There is insufficient data in those notes to allow one to determine whether this is a book of pique, with 'sources' being people who have good reason to wish Gates ill, or is actually based on real knowledge. I have found not even the usual anonymous source for what supposedly passed between Gates and girls he dated before his marriage. I wouldn't expect to because there isn't any possible source: the girls aren't talking and neither is Gates. It's all speculation with some detail to add verisimilitude to an otherwise bald and unconvincing narrative… But in many cases there are anonymous sources to what were semi-public events. Why?
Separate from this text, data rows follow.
(* ===== verification/TimeSpec.v ===== *)
(** What the time server promises: a set of pairs of a handle and a time.

    The operations of [TimeServer] (src/opencog/atomspace/TimeServer.h) are
    specified on that set alone, without lists, maps and index; TimeRefine.v
    shows that the code implements them. *)
From stdpp Require Import sorting.
From S2P Require Import Prelude Temporal TemporalEntry.

#[export] Instance Temporal_countable : Countable Temporal.
Proof.
  refine (inj_countable' (fun t => (t_normal t, t_a t, t_b t))
            (fun x => mkTemporal x.1.1 x.1.2 x.2) _).
  by intros [].
Defined.

Abbreviation Pairs := (gset (Handle * Temporal)).

(** ** The times in their order *)
Definition not_later (t1 t2 : Temporal) : Prop := (compareTo t1 t2 <= 0)%Z.

#[export] Instance not_later_dec : RelDecision not_later.
Proof. intros t1 t2. apply Z_le_dec. Defined.

Lemma not_later_before t1 t2 : not_later t1 t2 <-> ~ before t2 t1.
Proof.
  unfold not_later. rewrite <- compareTo_lt, (compareTo_swap t1 t2). lia.
Qed.

#[export] Instance not_later_total : Total not_later.
Proof. intros t1 t2. unfold not_later. rewrite (compareTo_swap t1 t2). lia. Qed.

#[export] Instance not_later_trans : Transitive not_later.
Proof.
  intros t1 t2 t3. rewrite !not_later_before. unfold before.
  destruct (t_normal t1), (t_normal t2), (t_normal t3); intros; intuition (lia || done).
Qed.

Definition in_order (s : gset Temporal) : list Temporal := merge_sort not_later (elements s).

(** The times of a handle, and all times. *)
Definition times_of (A : Pairs) (h : Handle) : list Temporal :=
  in_order (set_map snd (filter (fun p => p.1 = h) A)).
Definition all_times (A : Pairs) : list Temporal := in_order (set_map snd A).

(** The handles of a time. *)
Definition handles_of (A : Pairs) (t : Temporal) : gset Handle :=
  set_map fst (filter (fun p => p.2 = t) A).

Lemma elem_of_in_order s t : t ∈ in_order s <-> t ∈ s.
Proof. unfold in_order. rewrite merge_sort_Permutation. apply elem_of_elements. Qed.

Lemma elem_of_times_of A h t : t ∈ times_of A h <-> (h, t) ∈ A.
Proof.
  unfold times_of. rewrite elem_of_in_order, elem_of_map. split.
  - intros ([h' t'] & -> & [Hh HA]%elem_of_filter). simpl in *. by subst.
  - intros HA. exists (h, t). split; [done|]. by apply elem_of_filter.
Qed.

Lemma elem_of_all_times A t : t ∈ all_times A <-> exists h, (h, t) ∈ A.
Proof.
  unfold all_times. rewrite elem_of_in_order, elem_of_map. split.
  - intros ([h t'] & -> & HA). by exists h.
  - intros [h HA]. by exists (h, t).
Qed.

Lemma elem_of_handles_of A h t : h ∈ handles_of A t <-> (h, t) ∈ A.
Proof.
  unfold handles_of. rewrite elem_of_map. split.
  - intros ([h' t'] & -> & [Ht HA]%elem_of_filter). simpl in *. by subst.
  - intros HA. exists (h, t). split; [done|]. by apply elem_of_filter.
Qed.

(** A list that is strictly sorted is determined by its elements. *)
Lemma sorted_unique l1 l2 :
  StronglySorted before l1 -> StronglySorted before l2 -> (forall t, t ∈ l1 <-> t ∈ l2) -> l1 = l2.
Proof.
  intros H1. revert l2. induction H1 as [|x l1 Hs1 IH Hx]; intros [|y l2] H2 Hin.
  - done.
  - destruct (not_elem_of_nil y). apply Hin. left.
  - destruct (not_elem_of_nil x). apply Hin. left.
  - apply StronglySorted_inv in H2 as [Hs2 Hy]. rewrite Forall_forall in Hx, Hy.
    assert (x = y) as ->.
    { destruct (proj1 (elem_of_cons _ _ _) (proj1 (Hin x) ltac:(left))) as [|Hxl]; [done|].
      destruct (proj1 (elem_of_cons _ _ _) (proj2 (Hin y) ltac:(left))) as [|Hyl]; [done|].
      by destruct (before_irrefl _ (before_trans _ _ _ (Hx y Hyl) (Hy x Hxl))). }
    f_equal. apply IH; [done|]. intros t. specialize (Hin t). rewrite !elem_of_cons in Hin.
    split; intros Ht.
    + destruct (proj1 Hin (or_intror Ht)) as [->|]; [|done]. by apply Hx, before_irrefl in Ht.
    + destruct (proj2 Hin (or_intror Ht)) as [->|]; [|done]. by apply Hy, before_irrefl in Ht.
Qed.

Lemma in_order_sorted s : set_Forall t_wf s -> StronglySorted before (in_order s).
Proof.
  intros Hwf. unfold in_order.
  pose proof (StronglySorted_merge_sort not_later (elements s)) as Hs.
  assert (Hd : NoDup (merge_sort not_later (elements s)))
    by (rewrite merge_sort_Permutation; apply NoDup_elements).
  assert (Hw : Forall t_wf (merge_sort not_later (elements s))).
  { rewrite merge_sort_Permutation. apply Forall_forall. intros t Ht%elem_of_elements. by apply Hwf. }
  induction Hs as [|x l Hs IH Hx]; constructor; apply NoDup_cons in Hd as [Hxl Hd];
    apply Forall_cons in Hw as [Hwx Hw]; [by apply IH|].
  rewrite Forall_forall in Hx, Hw |- *. intros y Hy. apply compareTo_lt.
  pose proof (Hx y Hy) as Hle. unfold not_later in Hle.
  destruct (decide (compareTo x y = 0)%Z) as [Hz|]; [|lia].
  apply (compareTo_zero x y Hwx (Hw y Hy)) in Hz as ->. done.
Qed.

(** ** The operations *)
Definition pairs_at `{SetOrder} (A : Pairs) (t : Temporal) : list (Handle * Temporal) :=
  (fun h => (h, t)) <$> set_order (handles_of A t).

(** The times that a search is to find. *)
Definition found (t : Temporal) (criterion : TemporalRelationship) (l : list Temporal) : list Temporal :=
  if T_eq t UNDEFINED_TEMPORAL then l
  else wanted criterion (filter (fun T => related criterion t T) l).

Record server := mkServer { pairs : Pairs; latest : N }.

Definition spec_new : server := mkServer ∅ 0.
Definition spec_add (h : Handle) (t : Temporal) (S : server) : server :=
  mkServer ({[(h, t)]} ∪ pairs S) (N.max (latest S) (getUpperBound t)).

Definition spec_get `{SetOrder} (h : Handle) (t : Temporal) (criterion : TemporalRelationship)
    (S : server) : list (Handle * Temporal) :=
  if (h =? UNDEFINED)%N then
    let l := found t criterion (all_times (pairs S)) ≫= pairs_at (pairs S) in
    match criterion with
    | EXACT => if T_eq t UNDEFINED_TEMPORAL then l else reverse l
    | _ => l
    end
  else pair h <$> found t criterion (times_of (pairs S) h).

Definition spec_remove `{SetOrder} (h : Handle) (t : Temporal) (criterion : TemporalRelationship)
    (S : server) : bool * server :=
  let l := spec_get h t criterion S in
  (match l with [] => false | _ => true end, mkServer (pairs S ∖ list_to_set l) (latest S)).

(** ** Removals that the code survives

    The code keeps a pointer to the last cell of each list of times. It stays
    right when the last time of a handle stays, or all of them go. *)
Definition safe_last (V l : list Temporal) : bool :=
  match last l with
  | Some u => bool_decide (u ∉ V) || bool_decide (Forall (fun u => u ∈ V) l)
  | None => true
  end.

Definition safe_remove (h : Handle) (t : Temporal) (criterion : TemporalRelationship) (S : server) : bool :=
  if (h =? UNDEFINED)%N then
    let V := found t criterion (all_times (pairs S)) in
    forallb (fun p => safe_last V (times_of (pairs S) p.1)) (elements (pairs S))
  else
    let l := times_of (pairs S) h in
    negb (T_ne t UNDEFINED_TEMPORAL && is_previous criterion) ||
    match last l with Some u => bool_decide (u ∉ found t criterion l) | None => true end.

(** ** Clients *)
Inductive command :=
  | Add (h : Handle) (t : Temporal)
  | Get (h : Handle) (t : Temporal) (criterion : TemporalRelationship)
  | Remove (h : Handle) (t : Temporal) (criterion : TemporalRelationship)
  | Latest
  | Clear.

Inductive answer :=
  | Nothing
  | Found (l : list (Handle * Temporal))
  | Removed (b : bool)
  | Timestamp (n : N).

Definition spec_step `{SetOrder} (c : command) (S : server) : answer * server :=
  match c with
  | Add h t => (Nothing, spec_add h t S)
  | Get h t criterion => (Found (spec_get h t criterion S), S)
  | Remove h t criterion => let r := spec_remove h t criterion S in (Removed r.1, r.2)
  | Latest => (Timestamp (latest S), S)
  | Clear => (Nothing, spec_new)
  end.

Fixpoint spec_run `{SetOrder} (cs : list command) (S : server) : list answer * server :=
  match cs with
  | [] => ([], S)
  | c :: cs => let r := spec_step c S in let r' := spec_run cs r.2 in (r.1 :: r'.1, r'.2)
  end.

Definition t_argb (t : Temporal) : bool :=
  bool_decide (t_wf t) || bool_decide (t = UNDEFINED_TEMPORAL).

(** The times are proper ones, and no removal leaves a pointer behind. *)
Definition admissible (c : command) (S : server) : bool :=
  match c with
  | Add h t => bool_decide (t_wf t)
  | Get h t criterion => t_argb t
  | Remove h t criterion => t_argb t && safe_remove h t criterion S
  | Latest | Clear => true
  end.

Fixpoint all_admissible `{SetOrder} (cs : list command) (S : server) : bool :=
  match cs with
  | [] => true
  | c :: cs => admissible c S && all_admissible cs (spec_step c S).2
  end.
Are the sources concealed because the author is under the impression that anonymous is BETTER?

I fear that these notes don't convince me one way or another. They add too little information.

" Details about the commissioners, including Starek's reason for being recused, were based on extensive interviews with FTC sources as well as D.C. antitrust attorneys who worked closely with the agency." Who? Why don't they want to be named? What objection do they have to coming out front with their story?


"he Microsoft documents quoted on pages 116-117 were reviewed by me and analyzed for me by confidential Microsoft sources who were intimately familiar with the way the company operated. I also interviewed persons who were circulated copies of the internal Microsoft e-mail."

Well, one would suppose so: but the problem is that anyone can say they received a document, if they don't have to produce it, and say anything they like about what was supposed to be in it.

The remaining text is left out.